This blog was updated on July 24, 2024 to reflect the increase in wildfires in Alberta, the evacuation of the town of Jasper and the closing of Jasper National Park.

There’s a line in a song by Midnight Oil that was very popular in the environmental movement when I was younger: “How can we sleep when our beds are burning?” Since starting with Environmental Defence in January, I’ve been grappling with an updated version of those song lyrics: “Why we must talk about climate change when everything is burning?”

The Town of Jasper, Alberta has been evacuated and the entire 10,000 km2 Jasper National Park has been closed as wildfires rage. The speed at which new fires ignited and threatened the community of 4,000 people on July 22nd caught emergency managers by surprise, but all residents and visitors have now been evacuated.

Fires in Alberta have been burning for months. Earlier this year, two communities in northern Alberta were put on evacuation alert as wildfires closed in. A 1,300-hectare fire burning northeast of Grand Prairie forced the evacuation of residents living in rural areas near the town. In what must be a deeply troubling sense of deja vu, the entire 66,000-person population of Fort McMurray was told to be prepared to leave on short notice as a 7,700-ha fire burns to the city’s southwest.

Smoke from wildfires near Fort McMurray in 2016. Photo by Stuart Rankin via Flickr Creative Commons

In British Columbia thousands of people fled Fort Nelson in the middle of the night, driving hundreds of kilometres to safety as a fire burned to within two kilometres of their town. In northern Manitoba, fires near Flin Flon and The Pas have forced the evacuation of nearby Cranberry Portage.

The combination of fear, helplessness and uncertainty during these disasters unnerve even the most stoic Westerner. Livestock left behind creates deep concern, and children not knowing how to cope with the troubling combination of parents who are struggling themselves, and having their worlds turned upside down, can cause lasting trauma.

I am thinking about all of the evacuees as I write this. To them my only message is, we stand with you during this challenging time. To Albertans and Canadians outside of these dangerous locales, however, my message is more direct: we have to talk about why this is happening. It’s happening because climate change is creating more and more dangerous weather conditions that result in larger and more intense fires, droughts and floods.

TAKE ACTION: ALBERTA, TURN THE POWER BACK ON OUR RENEWABLE ENERGY FUTURERed button that says "take action"
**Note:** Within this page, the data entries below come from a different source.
(** Waking does not look whether the task is already queued or running: such
    a task gets two turns in the next round, the others one. *)
Lemma wake_doubles_turns p s ts s' :
  CURRENT_TASK_PTR <> STALE_TASK_PTR -> Forall ptr_ok (run_order s) -> p ∈ run_order s ->
  turns (Waker.wake p s) ts s' -> length ts = S (length (run_order s)) ->
  ts ≡ₚ p :: run_order s /\ exists t1 t2 t3, ts = t1 ++ p :: t2 ++ p :: t3.
Proof.
  intros Hne Hok Hin Ht Hl.
  assert (run_order (Waker.wake p s) ≡ₚ p :: run_order s) as Hp.
  { unfold run_order, Waker.wake. cbn [task_queue mach with_queue]. rewrite queue_list_push, <- app_assoc. cbn [app].
    by rewrite <- Permutation_middle. }
  destruct (turns_cyclic (Waker.wake p s) ts s') as [_ Hc]; [done|done| |].
  { rewrite Hp. apply Forall_cons. split; [|done]. rewrite Forall_forall in Hok. by apply Hok. }
  assert (ts = run_order (Waker.wake p s)) as ->.
  { apply list_eq. intros i. pose proof (Permutation_length Hp) as Hlen. cbn [length] in Hlen. rewrite Hlen in Hc.
    destruct (decide (i < length ts)%nat) as [Hi|Hi].
    - rewrite Hc by done. by rewrite Nat.mod_small by lia.
    - rewrite !lookup_ge_None_2 by lia. done. }
  split; [done|]. apply list_elem_of_In, in_split in Hin as (r1 & r2 & E).
  unfold run_order, Waker.wake in *. cbn [task_queue mach with_queue] in *. rewrite queue_list_push, <- app_assoc. cbn [app].
  destruct r2 as [|x r2].
  - apply app_inj_tail in E as [-> ->]. by exists r1, [], [].
  - destruct (exists_last (l := x :: r2)) as (r3 & y & E3); [done|]. rewrite E3 in E.
    rewrite app_comm_cons, app_assoc in E. apply app_inj_tail in E as [-> ->].
    exists r1, r3, [y]. by rewrite <- !app_assoc.
Qed.
End turns.


(** ** Spawning *)

Section spawning.
Context `{BV : BitVec, !BitVecOk BV} `{X : X86Addr, !X86AddrOk X} `{M : Mapper, !MapperOk M}
        `{FS : FrameSource, !FrameSourceOk FS} `{H : Heap, !HeapOk H} `{Q : Queue, !QueueOk Q}
        `{B : Bitflags, !BitflagsOk B} `{Sy : Symbols}.
Context (vm : vmem_state).
Hypothesis Hvm : vm_ok vm.

(** The bounds of the kernel's heap. *)
Definition heap_bounds : Z * Z := (HEAP_START, HEAP_START + HEAP_SIZE).

Lemma task_info_layout_ok : layout_ok TASK_INFO_LAYOUT.
Proof. split; [cbn; lia|by vm_compute]. Qed.

Lemma task_info_place s held p :
  hinv heap_bounds s held -> (p, TASK_INFO_LAYOUT) ∈ held -> p mod 8 = 0 /\ 0 < p /\ p + 32 < 2 ^ 47.
Proof.
  intros Hi Hin. destruct heap_region as [E _]. apply hinv_held in Hi as [_ Hh].
  destruct (Hh p TASK_INFO_LAYOUT Hin) as (Ha & Hlo & Hhi). unfold heap_bounds in *. cbn in *.
  rewrite E in *. unfold HEAP_SIZE in *. lia.
Qed.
Not talking about the connection between climate change-caused natural disasters isn’t leading to long-term answers to these tragic challenges. It is hampering our efforts to find solutions. Staying silent won’t lead to the action needed to address these tragic events. It simply perpetuates the crisis.

Researchers working in the field of attribution science have been able to state with clarity that last year’s fires and droughts, the Alberta floods of 2013, BC’s atmospheric rivers, and the heat waves that have killed hundreds of people in the BC’s Lower Mainland, have all been intensified and magnified by human-caused climate change.

Given the human cost of climate change, you might think that talking about it while it is ravishing our nation would be easy. It isn’t. At least it hasn’t been so far.

In 2023, in the middle of the most devastating fire season in Alberta on record, there was near radio silence on the subject of climate change, and what our political leaders were, or were not doing, to address the calamity. Talking about these disasters might be perceived as crass and opportunistic, so many remained silent. People didn’t talk about the root cause of climate change for fear it would lead to a backlash in a province whose economy has in the past been so deeply anchored to the oil and gas industry. And while it is a scientific fact that climate change is the result of burning fossil fuels, the government of Alberta and the fossil fuel industry certainly don’t want to talk about that. But talk we must.

After the 2017 Kenow Fire. Photo by Stephen Legault

This summer, no matter how much I hope it isn’t the case, people will experience the profound loss that comes when they lose their homes, and even their communities, and to every one of those people, we must offer our compassion, our empathy, and our charity.

We must go one step further. Learning how to talk about climate disasters is a good first step. Our next step must be to take action to arrest the course of climate change, in Alberta, and across Canada. As a starting point, we need to discuss what our political leaders are doing to address the climate crisis and consider this question when we go to the polls next.

If we want to have any chance of living in a world where climate disasters don’t flood our cities, burn our forests and homes, or create dust-bowl-like conditions that lead to dangerous famine, then we’re going to have to call a spade a shovel and have the difficult conversations about climate change, how it is increasing in severity, and what we have to do to slow it, stop it, and maybe one day even reverse it.

We all hope that 2024 is far less destructive than 2023. For those already caught in the terrifying cycle of evacuation, waiting to learn their community’s fate, and then returning to assess and rebuild if need be, my heart goes out to you. Albertans and Canadians stand together.

It’s true that if our beds are burning, we can’t sleep in them. It doesn’t mean we can’t accept why they are on fire in the first place, and do what we must so our neighbours’ beds don’t burn next.

Please join me in talking about the relationship between climate disasters and climate change, and then take the next step and demand action.